Haitong Securities pointed out that when inflation is high and interest rate hikes continue, the U.S. Treasury bond interest rates are likely to continue to rise. Among major economies, the U.S. economic growth is better than others, and the U.S. dollar index remains strong. The Federal Reserve's monetary policy will affect global liquidity, emerging currencies will still face depreciation pressure, and monetary policy space is limited.
In response to the impact of the Federal Reserve's continued interest rate hike on China's monetary policy , Dongguan Securities believes that for China, the Fed's series of measures to tighten its policies will to a certain extent restrict the direction and space of China's monetary policy. It is expected that China's loose policy will be implemented in the form of structural policies. As the domestic epidemic continues to improve, coupled with the coordinated efforts of monetary and fiscal policies, China's economic data showed a marginal recovery in May, and it is expected to continue its recovery trend in the future. At the same time, we must continue to pay attention to the impact of the Federal Reserve's measures on the Chinese market's capital market.

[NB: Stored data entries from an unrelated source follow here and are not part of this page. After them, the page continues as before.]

(** * Concordia: a shallow embedding of [concordia/Concordia_logic.py]

    The development models the [Concordia] class: the model registry
    ([add_model], [_get_model]), the identity checks ([check_row_id],
    [check_model_id]), the ingestion pipeline ([insert_into_persistent_db],
    [_insert_df_into_db]), the query helper ([retrieve_from_persistent_db]),
    the prediction path ([_predict], [predict], [predict_proba]), [add_label]
    and [match_training_and_live].

    Python objects that the code mutates (dicts and DataFrames) live in an
    explicit heap and are passed by reference; the Redis cache, the MongoDB
    store and the clock are components of the program state; a raised
    exception keeps the state reached so far. *)

From Stdlib Require Import ZArith List Bool Lia Ascii.
From stdpp Require Import base option list gmap strings pretty.

Set Warnings "-register-all".

(** ** Python values *)

(** Scalars and sequences that appear as arguments, record fields and table
    cells.  [VNp] is a numpy scalar ([np.generic]), [VArray] an [np.ndarray],
    [VSeries] a pandas Series (with the default positional index), [VTime] a
    [datetime] read from the clock. *)
Inductive value : Type :=
| VNone
| VNaN
| VInt (z : Z)
| VStr (s : string)
| VTime (t : nat)
| VNp (z : Z)
| VList (l : list value)
| VSeries (l : list value)
| VArray (l : list value).

Abbreviation record := (gmap string value).

Definition is_none (v : value) : bool :=
  match v with VNone => true | _ => false end.

(** [isinstance(v, list)] *)
Definition is_list (v : value) : bool :=
  match v with VList _ => true | _ => false end.

(** [isinstance(v, np.generic)] *)
Definition is_np_generic (v : value) : bool :=
  match v with VNp _ => true | _ => false end.

(** [isinstance(v, numbers.Number) or isinstance(v, np.generic) or
    isinstance(v, str)], the test [add_label] uses to tell one identifier
    from a sequence of them. *)
Definition is_number_or_str (v : value) : bool :=
  match v with VInt _ | VNp _ | VStr _ | VNaN => true | _ => false end.

(** The items of a list-like value; [None] for everything pandas broadcasts. *)
Definition seq_items (v : value) : option (list value) :=
  match v with
  | VList l | VSeries l | VArray l => Some l
  | _ => None
  end.
Definition rejecting (err : thrown) : World :=
  {| fetch := fun _ _ => Rejected err;
     JSON_stringify := fun _ => lit "{}" |}.

Definition not_json : outcome value :=
  Rejected (OtherError (lit "SyntaxError") (lit "Unexpected end of JSON input")).

(** HTTP 403 with an empty body. *)
Definition forbidden : Response :=
  {| status := 403; statusText := lit "Forbidden";
     content_type := None; text := Resolved []; json := not_json |}.

(** HTTP 200 with the JSON body [null]. *)
Definition bare_null : Response :=
  {| status := 200; statusText := lit "OK";
     content_type := Some (lit "application/json");
     text := Resolved (lit "null"); json := Resolved VNull |}.

(** HTTP 200 with the JSON body [{"data": null, "extra": 1}]. *)
Definition null_envelope : Response :=
  {| status := 200; statusText := lit "OK";
     content_type := Some (lit "application/json;charset=UTF-8");
     text := Resolved [];
     json := Resolved (VObject [(lit "data", VNull);
                                (lit "extra", VNumber (lit "1"))]) |}.

(** A tool of the given tier and category with the given handler. *)
Definition tool (tier : AccessTier) (cat : ToolCategory)
           (h : value -> outcome jsstring) : ToolRegistrationOptions :=
  {| name := lit "pve_list_storage";
     description := lit "List storage";
     tool_accessTier := tier;
     category := cat;
     annotations := None;
     inputSchema := None;
     handler := h |}.
(** Emitted text that ends with a comma ends with its last entry and that
    comma. *)
Lemma Emits_last_entry (text : string) (tokens : list string) :
  Emits text tokens ->
  forall g, text = g ++ "," ->
  exists f init tok, g = f ++ tok /\ tokens = (init ++ [tok])%list.
Proof.
  induction 1 as [|j text tokens Hj Hem IH|digits text tokens Hd Hem IH]; intros g Hg.
  - destruct g; discriminate.
  - destruct text as [|c text].
    + exfalso. rewrite str_app_nil_r in Hg. destruct Hj as [Hc _].
      rewrite Hg in Hc. change ("," : string) with (String ","%char EmptyString) in Hc.
      rewrite lacks_not_at_end in Hc. discriminate.
    + destruct (ends_with_comma_split j (String c text) g) as [g' [H1 H2]];
        [discriminate | exact Hg |].
      destruct (IH g' H1) as [f [init [tok [Hf Ht]]]].
      exists (j ++ f), init, tok. split; [|exact Ht].
      now rewrite H2, Hf, str_app_assoc.
  - destruct text as [|c text].
    + rewrite (Emits_nothing _ _ Hem eq_refl).
      exists EmptyString, [], ("0x" ++ digits). split; [|reflexivity].
      apply str_app_inv_tail with (s := ",").
      rewrite <- Hg. reflexivity.
    + rewrite <- str_app_assoc in Hg.
      destruct (ends_with_comma_split (("0x" ++ digits) ++ ",") (String c text) g)
        as [g' [H1 H2]]; [discriminate | exact Hg |].
      destruct (IH g' H1) as [f [init [tok [Hf Ht]]]].
      exists ((("0x" ++ digits) ++ ",") ++ f), (("0x" ++ digits) :: init), tok.
      split; [rewrite H2, Hf; symmetry; apply str_app_assoc | now rewrite Ht].
Qed.

Section RegularLayerEnd.

Variable l : Layer.

Lemma regular_row_emits_comma (j k y : nat) :
  EmitsThenComma (" " ++ LF) (RegularText.rowText l j k y) (RegularText.rowTokens l j k y).
Proof.
  unfold RegularText.rowText, RegularText.rowTokens.
  rewrite <- str_app_assoc.
  apply EmitsThenComma_extend.
  change (map (RegularText.token l j k y) (seq 0 32))
    with ([] ++ map (RegularText.token l j k y) (seq 0 32))%list.
  apply EmitsThenComma_prepend.
  - apply Emits_only_filler. now split.
  - rewrite map_singletons.
    apply (EmitsThenComma_joinAll " " (fun x => RegularText.token l j k y x ++ ", ")
             (fun x => [RegularText.token l j k y x])).
    + now split.
    + intros x. apply regular_cell_emits_comma.
    + discriminate.
Qed.

Lemma regular_block_emits_comma (j k : nat) (id : Z) :
  EmitsThenComma ((" " ++ LF) ++ LF) (RegularText.blockText l j id k)
    (RegularText.blockTokens l j k).
Proof.
  unfold RegularText.blockText, RegularText.blockTokens.
  rewrite <- (app_nil_l (flat_map _ _)).
  apply EmitsThenComma_prepend.
  - apply Emits_only_filler. split.
    + rewrite !lacks_app, lacks_numberToString by now left. reflexivity.
    + rewrite !lacks_app, lacks_numberToString by now right. reflexivity.
  - apply EmitsThenComma_extend.
    apply (EmitsThenComma_joinAll (" " ++ LF) (RegularText.rowText l j k)
             (RegularText.rowTokens l j k)).
    + exact filler_spaces_row.
    + intros y. apply regular_row_emits_comma.
    + discriminate.
Qed.

Lemma regular_layer_emits_comma (nx ny : nat) :
  (0 < nx)%nat -> (0 < ny)%nat ->
  EmitsThenComma ((" " ++ LF) ++ LF) (RegularText.layerText l nx ny)
    (RegularText.layerTokens l nx ny).
Proof.
  intros Hx Hy. unfold RegularText.layerText, RegularText.layerTokens.
  apply (EmitsThenComma_textFrom ((" " ++ LF) ++ LF));
    [exact filler_spaces_block| |now apply seq_nonempty].
  intros id j. unfold RegularText.gridRowText, RegularText.gridRowTokens.
  apply (EmitsThenComma_textFrom ((" " ++ LF) ++ LF));
    [exact filler_spaces_block| |now apply seq_nonempty].
  intros id' k. apply regular_block_emits_comma.
Qed.

End RegularLayerEnd.

Lemma countBelowQuotient_positive (n : Z) :
  0 < n ->
  (0 < countBelowQuotient n 32)%nat
  /\ Z.of_nat (countBelowQuotient n 32) = (n + 31) / 32
  /\ n <= 32 * ((n + 31) / 32).
Proof.
  intros Hn. unfold countBelowQuotient.
  replace (n + 32 - 1) with (n + 31) by lia.
  pose proof (Z.div_mod (n + 31) 32 ltac:(lia)) as Hdm.
  pose proof (Z.mod_pos_bound (n + 31) 32 ltac:(lia)) as Hb.
  split; [|split]; lia.
Qed.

"At present, although my country has shown high independence in the liquidity level and maintains a relatively loose liquidity environment for the need to stabilize growth, under the rapid tightening of external liquidity, maintaining easing will inevitably come at a cost. Although the sharp depreciation of the Japanese yen exchange rate cannot be copied to the situation in my country, it still provides a reference. Therefore, there is limited room for further easing of my country's monetary policy." AVIC Securities pointed out.